Thoreau blames “institutions,” especially the state, for using otherwise well-meaning people as jailers, soldiers and other instruments of oppression. But the bulk of his frustration was directed toward cowardly, unprincipled individuals who let themselves be used—or stood by in silence. In his “Plea for Captain John Brown,” Thoreau excoriates those who would condemn Brown for his violence against slave owners while remaining silent on the violence of slavery itself—let alone the violence of the army, or those who “hunt Indians.”

This critique fits with Thoreau’s radical approach to complicity. He quit his first job as a schoolteacher, despite badly needing the money, when the headmaster demanded that he strike his pupils. Later, Thoreau spent a night in jail for refusing to pay his poll tax in protest of slavery and the Mexican-American War. If a law “requires you to be the agent of injustice to another,” he wrote, “break the law. Let your life be a counter friction to stop the machine.”

This was too much for Emerson, who saw it as an impossible standard of purity.
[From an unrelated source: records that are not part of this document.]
(** Nothing of the run is in progress. *)
Definition quiescent db (a : string) : Prop :=
  running db a = 0%nat
  /\ (forall id row, work_states db !! id = Some row -> rm_analysis_id (w_meta (wr_payload row)) = a ->
        w_status (wr_payload row) <> PENDING /\ w_active_attempt_id (wr_payload row) = None
        /\ wr_worker_id row = None
        /\ forall x, x ∈ external_dispatches db -> x_work_id x = w_work_id (wr_payload row) ->
             unresolved x = false).

Lemma repair_dynamic purpose rows x :
  x ∈ repair_ids purpose rows ->
  exists row, w_work_id (wr_payload row) = x /\ row ∈ rows /\ is_dynamic row = true.
Proof.
  intros Hx. assert (He : exists p : WorkRow -> bool, (p = repairable_failed purpose \/ p = repairable_dynamic_blocked)
                              /\ x ∈ ids_where p rows).
  { unfold repair_ids in Hx. cbv zeta in Hx. destruct (nonempty _); eauto. }
  destruct He as (p & Hp & Hin). apply list_elem_of_fmap in Hin. destruct Hin as (row & -> & Hin).
  apply list_elem_of_filter in Hin. destruct Hin as [Hrow Hin]. exists row.
  split; [reflexivity |]. split; [exact Hin |].
  destruct Hp as [-> | ->]; unfold repairable_failed, repairable_dynamic_blocked in Hrow;
    rewrite !andb_true_iff in Hrow; apply Hrow.
Qed.

Lemma cohort_quiescent db run a ids replay :
  check_cohort db run a ids = Ok replay -> quiescent db a.
Proof.
  unfold check_cohort. cbv zeta. intros Hc. apply raise_if_Ok in Hc. destruct Hc as [_ Hc].
  apply raise_if_Ok in Hc. destruct Hc as [Hbusy [= Hre]]. rewrite Hre in Hbusy.
  apply orb_false_iff in Hbusy. destruct Hbusy as [Hbusy Htab].
  assert (Hrow : forall row, row ∈ run_rows db a -> busy_row replay row = false)
    by (intros row Hin; exact (existsb_false _ _ _ Hbusy Hin)). split.
  - unfold running. apply length_zero_iff_nil. destruct (filter _ (rows_of db)) as [| r l] eqn:Hf; [reflexivity |].
    assert (Hr : r ∈ r :: l) by left. rewrite <- Hf in Hr. apply list_elem_of_filter in Hr.
    destruct Hr as [Hin Hr]. unfold in_analysis in Hin. boolify. destruct Hin as [Ha Hst].
    assert (Hrr : r ∈ run_rows db a) by (apply list_elem_of_filter; auto).
    specialize (Hrow r Hrr). unfold busy_row in Hrow. rewrite Hst in Hrow. discriminate.
  - intros id row Hid Ha. assert (Hin : row ∈ run_rows db a) by (apply run_rows_elem; eauto).
    specialize (Hrow row Hin). unfold busy_row in Hrow. boolify.
    destruct Hrow as ((((Hst & _) & Hact) & Hwk) & _).
    split; [set_solver |]. split; [exact Hact |]. split; [exact Hwk |]. intros x Hx Hxw.
    unfold busy_tables in Htab. apply orb_false_iff in Htab. destruct Htab as [_ Htab].
    pose proof (existsb_false _ _ _ Htab Hx) as Hb. simpl in Hb.
    rewrite Hxw in Hb. unfold unresolved.
    assert (Hm : mem (w_work_id (wr_payload row))
                   (map (fun row => w_work_id (wr_payload row)) (run_rows db a)) = true)
      by (apply mem_true, (list_elem_of_fmap_2 (fun row => w_work_id (wr_payload row))), Hin).
    rewrite Hm in Hb. simpl in Hb. rewrite <- andb_assoc, Hb. apply andb_false_r.
Qed.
And it’s true that the standard Thoreau set was impossible—he was often vexed by his own failure to meet it. “I cannot fish without falling a little in self-respect,” wrote the sporadic vegetarian.

Today’s progressive may be inclined to dismiss Thoreau’s obsession with purity—an ethical lifestyle being impossible under capitalism—and while this attitude isn’t wrong, it does miss something crucial. …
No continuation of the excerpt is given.